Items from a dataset
——————

(* ===== verification/Server.v ===== *)
(** * One server process: requests, replies, Redis, audit trail

    The state the route handlers share, the guards they have in common
    ([services/rateLimit.ts] as the routes use it, [services/audit.ts]), and the
    body schemas of the routes as checks on parsed JSON.  Strings of a request are
    sequences of code units; [Date.now()] is read through [clock], whose argument
    numbers the readings of one request. *)

From S2P Require Import Prelude JsString Json Errors Crypto Config Schema RateLimit.
From Stdlib Require Import String Ascii.

Open Scope string_scope.
Open Scope js_scope.

Record Request : Type := {
  rq_headers : list (string * string);     (** names in lower case *)
  rq_ip : string;                          (** [req.ip], resolved by the framework *)
  rq_id : string;
  rq_rawBody : option string;
  rq_body : json;                          (** the parsed body, [JNull] when absent *)
  rq_param_id : string;                    (** [req.params.id] *)
}.

(** [req.headers[n]]; an empty header is as falsy as a missing one. *)
Fixpoint header_in (n : string) (hs : list (string * string)) : option string :=
  match hs with
  | [] => None
  | (k, v) :: hs' => if String.eqb n k then Some v else header_in n hs'
  end.
Definition header (req : Request) (n : string) : option string := header_in n (rq_headers req).
Definition truthy_header (req : Request) (n : string) : option string :=
  match header req n with Some v => if nonempty v then Some v else None | None => None end.

(** The draws of one request: a ULID per prefix, and the clock. *)
Record Draws : Type := { ulid : string -> string; clock : nat -> Z; db_now : Z }.

(** [touches] are the un-awaited [last_used_at] updates not yet run. *)
Record Server (R : Type) : Type := mkServer { sw : World; sr : R; touches : list string }.
Arguments mkServer {R}.
Arguments sw {R}.
Arguments sr {R}.
Arguments touches {R}.

#[warnings="-notation-for-abbreviation"]
Notation RM R := (M exn (Server R)).

Section Lifts.
Context {R : Type}.

Definition on_world {A} (m : SM A) : RM R A :=
  fun s => let '(o, w) := m (sw s) in (o, mkServer w (sr s) (touches s)).
Definition on_redis {A} (f : R -> A * R) : RM R A :=
  fun s => let '(a, r) := f (sr s) in (Return a, mkServer (sw s) r (touches s)).
Definition touch (keyId : string) : RM R unit :=
  modify (fun s => mkServer (sw s) (sr s) (touches s ++ [keyId])).
Definition lift_outcome {A} (o : outcome exn A) : RM R A := fun s => (o, s).
End Lifts.

(** ** Rate limits as the routes use them *)

Definition rate_guard `{Redis R} (key : string) (limit t1 t2 : Z) (bucket : string) : RM R unit :=
  let! rl := on_redis (rateCheck key limit 60 t1 t2) in
  if negb (allowed rl) then
    do! on_world (count (rateLimitedBucket bucket)) in
    throw (rateLimited (resetSeconds rl))
  else ret tt.

(** ** [services/audit.ts] *)

Record AuditEntry : Type := {
  ae_appId : option string; ae_actor : option string; ae_action : string;
  ae_resourceType : option string; ae_resourceId : option string; ae_ip : option string;
  ae_userAgent : option string; ae_requestId : option string;
  ae_meta : option (list (string * json));
}.

Definition audit_row (id : string) (dbNow : Z) (entry : AuditEntry) : AuditLog :=
  mkAuditLog id dbNow (ae_appId entry) (ae_actor entry) (ae_action entry) (ae_resourceType entry)
    (ae_resourceId entry) (ae_ip entry) ((fun u => slice_to u 256) <$> ae_userAgent entry)
    (ae_requestId entry) ((fun m => stringify (JObj m)) <$> ae_meta entry).

Definition audit (d : Draws) (entry : AuditEntry) : SM unit :=
  try_catch (insert t_auditLog auditLog_idx (audit_row (newId "aud" (ulid d "aud")) (db_now d) entry))
    (fun _ => ret tt).

(** ** Body schemas *)

(** The report of a failed [safeParse], by schema and value. *)
Class Zod : Type := { zod_issues : string -> json -> json; zod_datetime : string -> option Z }.

Definition z_str (j : option json) : option string :=
  match j with Some (JStr s) => Some s | _ => None end.

Definition z_string (lo hi : nat) (j : option json) : option string :=
  match j with
  | Some (JStr s) => if (lo <=? slen s)%nat && (slen s <=? hi)%nat then Some s else None
  | _ => None
  end.

(** [.optional()]: a missing field is fine, a present one must pass. *)
Definition z_optional {A} (check : option json -> option A) (j : option json) : option (option A) :=
  match j with None => Some None | Some _ => Some <$> check j end.

Definition z_int (lo : option Z) (hi : option Z) (j : option json) : option Z :=
  match j with
  | Some (JNum n) =>
      if match lo with Some l => (l <=? n)%Z | None => true end
         && match hi with Some h => (n <=? h)%Z | None => true end
      then Some n else None
  | _ => None
  end.

Definition z_matching (p : string -> bool) (check : option string) : option string :=
  match check with Some s => if p s then Some s else None | None => None end.

(** [z.string().datetime()] *)
Definition z_datetime `{Zod} (j : option json) : option Z :=
  match j with Some (JStr s) => zod_datetime s | _ => None end.

Definition z_is_object (j : json) : bool := match j with JObj _ => true | _ => false end.

(** [<prefix>_[A-Za-z0-9]+] *)
Definition prefixed_id (prefix s : string) : bool := matches_prefixed (prefix ++ "_") is_alnum s.

(** ** Running a handler *)

(** What the client receives: the handler's reply, or the error handler's. *)
Definition respond {R} (requestId : string) (m : RM R Reply) (s : Server R) : Reply * Server R :=
  match m s with
  | (Return r, s') => (r, s')
  | (Throw e, s') => (handleError requestId e, s')
  end.

Definition json_reply (status : Z) (body : json) : Reply := mkReply status [] body.

(** ** Invariants of runs *)

(** [m] relates every state it starts in to the one it leaves, however it ends. *)
Definition moves {W A} (I : W -> W -> Prop) (m : M exn W A) : Prop :=
  forall w o w', m w = (o, w') -> I w w'.

Section Moves.
Context {W : Type} (I : W -> W -> Prop) `{!PreOrder I}.

Lemma moves_ret {A} (a : A) : moves I (ret a).
Proof. intros w o w' [= <- <-]. reflexivity. Qed.

Lemma moves_throw {A} (e : exn) : moves (A := A) I (throw e).
Proof. intros w o w' [= <- <-]. reflexivity. Qed.

Lemma moves_throw_if b (e : exn) : moves I (throw_if b e).
Proof. destruct b; [apply moves_throw|apply moves_ret]. Qed.

Lemma moves_gets {A} (f : W -> A) : moves I (gets f).
Proof. intros w o w' [= <- <-]. reflexivity. Qed.

Lemma moves_bind {A B} (m : M exn W A) (k : A -> M exn W B) :
  moves I m -> (forall a, moves I (k a)) -> moves I (bind m k).
Proof.
  intros Hm Hk w o w' E. unfold bind in E. destruct (m w) as [[a|e] w1] eqn:E1.
  - etrans; [by eapply Hm|by eapply Hk].
  - injection E as <- <-. by eapply Hm.
Qed.

Lemma moves_try {A} (m : M exn W A) h :
  moves I m -> (forall e, moves I (h e)) -> moves I (try_catch m h).
Proof.
  intros Hm Hh w o w' E. unfold try_catch in E. destruct (m w) as [[a|e] w1] eqn:E1.
  - injection E as <- <-. by eapply Hm.
  - etrans; [by eapply Hm|by eapply Hh].
Qed.

Lemma moves_weaken {A} (J : W -> W -> Prop) (m : M exn W A) :
  (forall w w', J w w' -> I w w') -> moves J m -> moves I m.
Proof. intros H Hm w o w' E. by eapply H, Hm. Qed.
End Moves.

(** A relation on databases, along the database a server holds. *)
Definition over_db {R} (I : DB -> DB -> Prop) (s s' : Server R) : Prop := I (db (sw s)) (db (sw s')).
Definition world_db (I : DB -> DB -> Prop) (w w' : World) : Prop := I (db w) (db w').

#[export] Instance over_db_preorder {R} I `{!PreOrder I} : PreOrder (@over_db R I).
Proof. split; [intros s|intros a b c]; unfold over_db; [reflexivity|apply transitivity]. Qed.
#[export] Instance world_db_preorder I `{!PreOrder I} : PreOrder (world_db I).
Proof. split; [intros s|intros a b c]; unfold world_db; [reflexivity|apply transitivity]. Qed.

Section OverDb.
Context {R : Type} (I : DB -> DB -> Prop) `{!PreOrder I}.

Lemma moves_on_world {A} (m : SM A) : moves (world_db I) m -> moves (@over_db R I) (on_world m).
Proof.
  intros Hm s o s' E. unfold on_world in E. destruct (m (sw s)) as [o' w] eqn:E1.
  injection E as <- <-. exact (Hm _ _ _ E1).
Qed.

Lemma moves_on_redis {A} (f : R -> A * R) : moves (@over_db R I) (on_redis f).
Proof.
  intros s o s' E. unfold on_redis in E. destruct (f (sr s)). injection E as <- <-.
  change (I (db (sw s)) (db (sw s))). reflexivity.
Qed.

Lemma moves_touch k : moves (@over_db R I) (touch k).
Proof. intros s o s' [= <- <-]. change (I (db (sw s)) (db (sw s))). reflexivity. Qed.

Lemma moves_lift_outcome {A} (o : outcome exn A) : moves (@over_db R I) (lift_outcome o).
Proof. intros s o' s' [= <- <-]. reflexivity. Qed.

Lemma moves_count m : moves (world_db I) (count m).
Proof. intros w o w' [= <- <-]. change (I (db w) (db w)). reflexivity. Qed.

Lemma moves_spawn id : moves (world_db I) (spawn id).
Proof. intros w o w' [= <- <-]. change (I (db w) (db w)). reflexivity. Qed.

Lemma moves_rate_guard `{Redis R} key limit t1 t2 bucket :
  moves (@over_db R I) (rate_guard key limit t1 t2 bucket).
Proof.
  unfold rate_guard. apply moves_bind; [exact _|apply moves_on_redis|]. intros rl.
  destruct (negb _); [|apply moves_ret; exact _]. apply moves_bind; [exact _| |].
  - apply moves_on_world, moves_count.
  - intros _. apply moves_throw, _.
Qed.
End OverDb.

(** A statement moves a table in the ways [I] allows. *)
Section Statements.
Context (I : DB -> DB -> Prop) `{!PreOrder I}.

Lemma moves_insert {A} (T : Table A) idx r :
  (forall D, broken_by idx r (rows T D) = None -> I D (set_rows T (rows T D ++ [r])%list D)) ->
  moves (world_db I) (insert T idx r).
Proof.
  intros HI w o w' E. rewrite insert_eq in E. destruct (broken_by _ _ _) eqn:Eb; injection E as <- <-.
  - change (I (db w) (db w)). reflexivity.
  - by apply HI.
Qed.

Lemma moves_insert_all {A} (T : Table A) idx rs :
  (forall D t, insert_all_rows idx rs (rows T D) = inr t -> I D (set_rows T t D)) ->
  moves (world_db I) (insert_all T idx rs).
Proof.
  intros HI w o w' E. unfold insert_all in E. destruct (insert_all_rows _ _ _) eqn:E1; injection E as <- <-.
  - change (I (db w) (db w)). reflexivity.
  - by apply HI.
Qed.

Lemma moves_update {A} (T : Table A) p f :
  (forall D, I D (set_rows T (update_where p f (rows T D)) D)) -> moves (world_db I) (update T p f).
Proof. intros HI w o w' [= <- <-]. apply HI. Qed.

Lemma moves_update_checked {A} (T : Table A) idx p f :
  (forall D, I D (set_rows T (update_where p f (rows T D)) D)) ->
  moves (world_db I) (update_checked T idx p f).
Proof.
  intros HI w o w' E. unfold update_checked in E. destruct (List.find _ _); injection E as <- <-.
  - change (I (db w) (db w)). reflexivity.
  - apply HI.
Qed.

Lemma moves_delete {A} (T : Table A) p :
  (forall D, I D (set_rows T (delete_where p (rows T D)) D)) -> moves (world_db I) (delete T p).
Proof. intros HI w o w' [= <- <-]. apply HI. Qed.

Lemma moves_select_from {A} (T : Table A) p : moves (world_db I) (select_from T p).
Proof. apply moves_gets, _. Qed.

Lemma moves_select_one `{Limit1} {A} (T : Table A) p : moves (world_db I) (select_one T p).
Proof. apply moves_gets, _. Qed.

Lemma moves_transaction {A} (m : SM A) : moves (world_db I) m -> moves (world_db I) (transaction m).
Proof.
  intros Hm w o w' E. unfold transaction in E. destruct (m w) as [[a|e] w1] eqn:E1; injection E as <- <-.
  - by eapply Hm.
  - change (I (db w) (db w)). reflexivity.
Qed.
End Statements.

Create HintDb moves discriminated.
#[export] Hint Resolve moves_ret moves_throw moves_throw_if moves_gets moves_bind moves_try
  moves_on_world moves_on_redis moves_touch moves_lift_outcome moves_count moves_spawn
  moves_rate_guard moves_select_from moves_select_one moves_transaction : moves.
#[export] Hint Resolve over_db_preorder world_db_preorder : moves.
#[export] Hint Extern 0 (PreOrder _) => exact _ : moves.

(** Go through a handler, statement by statement. *)
Ltac moves_step :=
  match goal with
  | |- moves _ (bind _ _) => apply moves_bind; [exact _| |intros ?]
  | |- moves _ (match ?x with _ => _ end) => destruct x
  | |- moves _ (if ?x then _ else _) => destruct x
  | |- moves _ (try_catch _ _) => apply moves_try; [exact _| |intros ?]
  | |- moves _ (transaction _) => apply moves_transaction; [exact _|]
  | |- moves _ (on_world _) => apply moves_on_world
  | |- moves _ _ => solve [auto with moves nocore typeclass_instances]
  end.
Ltac moves_run := repeat moves_step.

——————

* [Task directions]
Above are the entries. Output exactly the lines beginning with the line that has "if match lo" and ending with the line that has "Definition z_matching (p".

* [Exercise response]
      if match lo with Some l => (l <=? n)%Z | None => true end
         && match hi with Some h => (n <=? h)%Z | None => true end
      then Some n else None
  | _ => None
  end.

Definition z_matching (p : string -> bool) (check : option string) : option string :=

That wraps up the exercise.